[DATA SUPPLIED]

(* ===== verification/MobileController.v ===== *)
(** * The controller of the mobile client (mobile/np2mobile/controller.go)

    The application starts a tunnel, hands it the packet interface, reports
    changes of the network and stops it; the [controller] keeps the public state.
    A start connects in a goroutine of its own and waits for it, for a timer or
    for [stop]; afterwards a goroutine watches the runtime.  As in [CarrierPool] a
    goroutine is a list of instructions, each a critical section or a call on the
    runtime, whose answers come with the step.  Calls made while the mutex is held
    are steps of their own, which only adds interleavings.  The file ends with the
    counters of the tunnel. *)
From stdpp Require Import prelude gmap list relations.
From S2P Require Import Prelude Target Cluster ClusterRelay ProxyServer CarrierPool.

(** ** Data *)

Inductive mstate := Stopped | Starting | Connected | Running | Migrating | Stopping | Failed.
#[global] Instance mstate_eq_dec : EqDecision mstate.
Proof. solve_decision. Defined.

(** The busy states, in which a start is refused, and the states in which there
    is a runtime to ask. *)
Definition busy (s : mstate) : bool := match s with Stopped | Failed => false | _ => true end.
Definition live (s : mstate) : bool := match s with Connected | Running | Migrating => true | _ => false end.

(** Contexts, [done] channels and results belong to a start, so starts, runtimes
    and network changes are numbered. *)
Record controller := mkController {
  c_state : mstate; c_lastErr : option error; c_cancel : option nat; c_done : option nat; c_runtime : option nat;
  c_serverAddr : list byte; c_carrier : list byte; c_coverMode : list byte; c_generation : Z;
  c_migrationCancel : option nat; c_migrationTimeout : Z; c_networkChanges : Z; c_reconnects : Z; c_migrations : Z;
  c_clientRoutes : option (list Route)
}.

Definition newController : controller := mkController Stopped None None None None [] [] [] 0 None 0 0 0 0 None.

Definition set_state (c : controller) (state : mstate) (lastErr : option error) : controller :=
  mkController state lastErr (c_cancel c) (c_done c) (c_runtime c) (c_serverAddr c) (c_carrier c) (c_coverMode c) (c_generation c)
    (c_migrationCancel c) (c_migrationTimeout c) (c_networkChanges c) (c_reconnects c) (c_migrations c) (c_clientRoutes c).
Definition set_cancel (c : controller) (cancel : option nat) : controller :=
  mkController (c_state c) (c_lastErr c) cancel (c_done c) (c_runtime c) (c_serverAddr c) (c_carrier c) (c_coverMode c) (c_generation c)
    (c_migrationCancel c) (c_migrationTimeout c) (c_networkChanges c) (c_reconnects c) (c_migrations c) (c_clientRoutes c).
Definition set_runtime (c : controller) (runtime : option nat) (address carrier : list byte) : controller :=
  mkController (c_state c) (c_lastErr c) (c_cancel c) (c_done c) runtime address carrier (c_coverMode c) (c_generation c)
    (c_migrationCancel c) (c_migrationTimeout c) (c_networkChanges c) (c_reconnects c) (c_migrations c) (c_clientRoutes c).
Definition set_migration (c : controller) (cancel : option nat) (timeout : Z) : controller :=
  mkController (c_state c) (c_lastErr c) (c_cancel c) (c_done c) (c_runtime c) (c_serverAddr c) (c_carrier c) (c_coverMode c) (c_generation c)
    cancel timeout (c_networkChanges c) (c_reconnects c) (c_migrations c) (c_clientRoutes c).
Definition set_counters (c : controller) (changes reconnects migrations : Z) : controller :=
  mkController (c_state c) (c_lastErr c) (c_cancel c) (c_done c) (c_runtime c) (c_serverAddr c) (c_carrier c) (c_coverMode c) (c_generation c)
    (c_migrationCancel c) (c_migrationTimeout c) changes reconnects migrations (c_clientRoutes c).
(** A new generation with its context and its [done]. *)
Definition set_generation (c : controller) (current : option nat) (mode : list byte) : controller :=
  mkController (c_state c) (c_lastErr c) current current (c_runtime c) (c_serverAddr c) (c_carrier c) mode (u64 (c_generation c + 1))
    (c_migrationCancel c) (c_migrationTimeout c) (c_networkChanges c) (c_reconnects c) (c_migrations c) (c_clientRoutes c).
Definition set_routes (c : controller) (routes : list Route) : controller :=
  mkController (c_state c) (c_lastErr c) (c_cancel c) (c_done c) (c_runtime c) (c_serverAddr c) (c_carrier c) (c_coverMode c) (c_generation c)
    (c_migrationCancel c) (c_migrationTimeout c) (c_networkChanges c) (c_reconnects c) (c_migrations c) (Some routes).

(** What a connector gave: nothing, a runtime, or an error.  With an error the
    interface value may hold a nil pointer, which is not the nil interface. *)
Inductive connection := NoConnection | ConnectedTo (x : nat) | ConnectFailed (pointer : bool) (e : error).
Definition load (c : carrierPreferenceCache) (now : Z) (key : list byte) (ttl : Z) : option Z * carrierPreferenceCache :=
  if bool_decide (key = []) || (ttl <=? 0) then (None, c)
  else match c !! key with
       | Some p => if (now <? pf_recorded p) || (ttl <=? now - pf_recorded p) then (None, delete key c) else (Some (pf_kind p), c)
       | None => (None, delete key c)
       end.
Definition known_kind (kind : Z) : bool := (kind =? CarrierHTTP3) || (kind =? CarrierWebRTC) || (kind =? CarrierHTTPS).
Definition record (c : carrierPreferenceCache) (now : Z) (key : list byte) (kind : Z) : carrierPreferenceCache :=
  if bool_decide (key = []) || negb (known_kind kind) then c else <[key := mkPreference kind now]> c.
Definition invalidate (key : list byte) (c : carrierPreferenceCache) (kind : Z) : carrierPreferenceCache :=
  match c !! key with Some p => if pf_kind p =? kind then delete key c else c | None => c end.
Definition reset (c : carrierPreferenceCache) : carrierPreferenceCache := ∅.

Inductive ProbeMode := ProbeAuto | ProbeWebRTC | ProbeHTTPS | ProbeHTTP3.
#[global] Instance ProbeMode_eq_dec : EqDecision ProbeMode.
Proof. solve_decision. Defined.

Definition probeCarrierKind (mode : ProbeMode) : Z := match mode with ProbeHTTP3 => CarrierHTTP3 | ProbeWebRTC => CarrierWebRTC | ProbeHTTPS => CarrierHTTPS | ProbeAuto => 0 end.
Definition carrierProbeMode (kind : Z) : ProbeMode :=
  if kind =? CarrierHTTP3 then ProbeHTTP3 else if kind =? CarrierWebRTC then ProbeWebRTC else if kind =? CarrierHTTPS then ProbeHTTPS else ProbeAuto.

Definition appendUnique {A} `{EqDecision A} (order : list A) (mode : A) : list A := if decide (mode ∈ order) then order else order ++ [mode].
Definition clientCarrierOrder (http3Configured : bool) (cached : option Z) : list ProbeMode :=
  let order := match cached with Some kind => if http3Configured && (kind =? CarrierHTTPS) then [] else appendUnique [] (carrierProbeMode kind) | None => [] end in
  let order := if http3Configured then appendUnique order ProbeHTTP3 else order in
  appendUnique (appendUnique order ProbeWebRTC) ProbeHTTPS.

Record client_times := mkTimes { ct_http3 : Z; ct_webrtc : Z; ct_https : Z; ct_cacheTTL : Z }.
Definition clientCarrierTimeout (c : client_times) (mode : ProbeMode) : Z :=
  match mode with ProbeHTTP3 => ct_http3 c | ProbeWebRTC => ct_webrtc c | ProbeHTTPS => ct_https c | ProbeAuto => millisecond end.

Definition mode_attempt (index : nat) (mode : ProbeMode) : authenticatedAttempt :=
  mkAttempt (probeCarrierKind mode) (if (0 <? index)%nat then if decide (mode = ProbeHTTPS) then httpsFallbackDelay else Z.of_nat index * fastCarrierStagger else 0) true.

(** The race over the modes; a dial that returned an error invalidates the
    preference for its kind. *)
Definition raceClientCarriers (ctx : option error) (http3Configured : bool) (times : client_times) (key : list byte) (before after : Z) (cache : carrierPreferenceCache)
    (evs : nat -> attempt_env) (order : list nat) : res (option session * Result) * list carrier_event * carrierPreferenceCache :=
  let '(cached, cache) := load cache before key (ct_cacheTTL times) in
  let attempts := imap mode_attempt (clientCarrierOrder http3Configured cached) in
  let '(r, events) := raceAuthenticatedCandidates ctx attempts evs order in
  let failed := omap (fun i => a ← attempts !! i; if runs a (evs i) && bool_decide (is_Some (ae_err (evs i))) then Some (at_kind a) else None) order in
  let cache := foldl (invalidate key) cache failed in
  match r with
  | Err e => (Err e, events, cache)
  | Ok (authenticated, selected) => (Ok (authenticated, selected), events, record cache after key (rs_Kind selected))
  end.

(** ** The selector *)

Definition defaultWebRTCTimeout : Z := 5 * second.
Definition defaultHTTP3Timeout : Z := 5 * second.
Definition defaultHTTPSTimeout : Z := 10 * second.
Definition defaultCacheTTL : Z := 10 * 60 * second.

(** Of the dial functions only their presence; [se_cacheTime] is 0 for the zero
    time. *)
Record selector_config := mkSelectorConfig { sf_http3 : bool; sf_webRTC : bool; sf_https : bool; sf_http3Timeout : Z; sf_webRTCTimeout : Z; sf_httpsTimeout : Z; sf_cacheTTL : Z }.
Record Selector := mkSelector { se_config : selector_config; se_cacheKind : Z; se_cacheTime : Z }.

Definition or_default (value fallback : Z) : Z := if value =? 0 then fallback else value.
Definition NewSelector (c : selector_config) : res Selector :=
  if negb (sf_webRTC c) || negb (sf_https c) || (sf_http3Timeout c <? 0) || (sf_webRTCTimeout c <? 0) || (sf_httpsTimeout c <? 0) || (sf_cacheTTL c <? 0) then Err ErrSelectorConfig
  else Ok (mkSelector (mkSelectorConfig (sf_http3 c) (sf_webRTC c) (sf_https c) (or_default (sf_http3Timeout c) defaultHTTP3Timeout) (or_default (sf_webRTCTimeout c) defaultWebRTCTimeout)
             (or_default (sf_httpsTimeout c) defaultHTTPSTimeout) (or_default (sf_cacheTTL c) defaultCacheTTL)) 0 0).

Definition forget (s : Selector) : Selector := mkSelector (se_config s) 0 0.
Definition RecordFailure (s : Selector) (kind : Z) : Selector := if se_cacheKind s =? kind then forget s else s.
Definition recordSuccess (s : Selector) (now kind : Z) : Selector := mkSelector (se_config s) kind now.

Definition attemptOrder (s : Selector) (now : Z) : list Z * Selector :=
  let fresh := negb (se_cacheKind s =? 0) && (0 <=? now - se_cacheTime s) && (now - se_cacheTime s <? sf_cacheTTL (se_config s)) in
  let s := if fresh then s else forget s in
  let order := if se_cacheKind s =? 0 then [] else appendUnique [] (se_cacheKind s) in
  let order := if sf_http3 (se_config s) then appendUnique order CarrierHTTP3 else order in
  (appendUnique (appendUnique order CarrierWebRTC) CarrierHTTPS, s).

Definition dialer (s : Selector) (kind : Z) : Z :=
  if kind =? CarrierHTTP3 then sf_http3Timeout (se_config s) else if kind =? CarrierWebRTC then sf_webRTCTimeout (se_config s) else sf_httpsTimeout (se_config s).

(** One dial: the caller's context before it, the connection and the error, the
    error of the attempt's context, the caller's context after it, the clock. *)
Record dial_env := mkDialEnv { de_before : option error; de_connection : option carrier; de_err : option error; de_attempt : option error; de_after : option error; de_now : Z }.

Definition or_error (e f : option error) : option error := match e with Some _ => e | None => f end.

(** What a dial leaves: the events, a connection that is accepted or the error. *)
Definition dial_result (kind : Z) (ev : dial_env) : list carrier_event * (carrier + error) :=
  let err := or_error (de_err ev) (de_attempt ev) in
  match de_connection ev with
  | None => ([], inr (default (Sentinel ErrUnavailable) err))
  | Some c =>
      match err with
      | Some e => ([CarrierClosed (cx_id c)], inr e)
      | None => if cx_Kind c =? kind then ([], inl c) else ([CarrierClosed (cx_id c)], inr (Sentinel ErrCarrierKind))
      end
  end.

Fixpoint dial_loop (s : Selector) (index : nat) (order : list Z) (evs : nat -> dial_env) (failures : list error) (events : list carrier_event) : res Result * list carrier_event * Selector :=
  match order with
  | [] => (Err (Join (Sentinel ErrUnavailable :: failures)), events, s)
  | kind :: order =>
      let ev := evs index in
      match de_before ev with
      | Some e => (Err e, events, s)
      | None =>
          match dial_result kind ev with
          | (closed, inl c) => (Ok (mkResult (Some c) kind (negb (index =? 0)%nat)), events ++ closed, recordSuccess s (de_now ev) kind)
          | (closed, inr e) =>
              let s := RecordFailure s kind in
              match de_after ev with
              | Some e => (Err e, events ++ closed, s)
              | None => dial_loop s (S index) order evs (failures ++ [e]) (events ++ closed)
              end
          end
      end
  end.

Definition Dial (s : Selector) (now : Z) (evs : nat -> dial_env) : res Result * list carrier_event * Selector :=
  let '(order, s) := attemptOrder s now in dial_loop s 0 order evs [] [].

(** ** The race settles *)

(** Received outcomes: the first without an error wins, the others are closed in
    the order they came. *)
Lemma receive_won outcomes o failures events : receive outcomes (Some o) failures events = (Some o, (receive outcomes (Some o) failures events).1.2, events ++ concat (map closeAuthenticatedOutcome outcomes)).
Proof.
  revert failures events. induction outcomes as [|p outcomes IH]; intros failures events; cbn; [by rewrite app_nil_r|]. destruct (oc_err p); rewrite IH; cbn; by rewrite <- app_assoc.
Qed.

Lemma receive_cases outcomes failures events w f ev : receive outcomes None failures events = (w, f, ev) ->
  (w = None /\ Forall (fun o => is_Some (oc_err o)) outcomes /\ ev = events ++ concat (map closeAuthenticatedOutcome outcomes)) \/
  exists before o after, w = Some o /\ outcomes = before ++ o :: after /\ Forall (fun o => is_Some (oc_err o)) before /\ oc_err o = None /\ ev = events ++ concat (map closeAuthenticatedOutcome (before ++ after)).
Proof.
  revert failures events. induction outcomes as [|p outcomes IH]; intros failures events H; cbn in H.
  - injection H as <- <- <-. left. split_and!; [done|by apply Forall_nil|by rewrite app_nil_r].
  - destruct (oc_err p) as [e|] eqn:E.
    + destruct (IH _ _ H) as [(-> & Hf & ->)|(before & o & after & -> & -> & Hf & Ho & ->)].
      * left. split_and!; [done|apply Forall_cons; split; [by rewrite E|done]|]. cbn. by rewrite <- app_assoc.
      * right. exists (p :: before), o, after. split_and!; try done; [apply Forall_cons; split; [by rewrite E|done]|]. cbn. by rewrite <- app_assoc.
    + rewrite receive_won in H. injection H as <- _ <-. right. exists [], p, outcomes. split_and!; try done.
Qed.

[/DATA SUPPLIED]

■ WHAT IS REQUIRED
Look through the entries for lines containing the word "pointer" and return each one.

■ ANSWER BOX
    interface value may hold a nil pointer, which is not the nil interface. *)
Inductive connection := NoConnection | ConnectedTo (x : nat) | ConnectFailed (pointer : bool) (e : error).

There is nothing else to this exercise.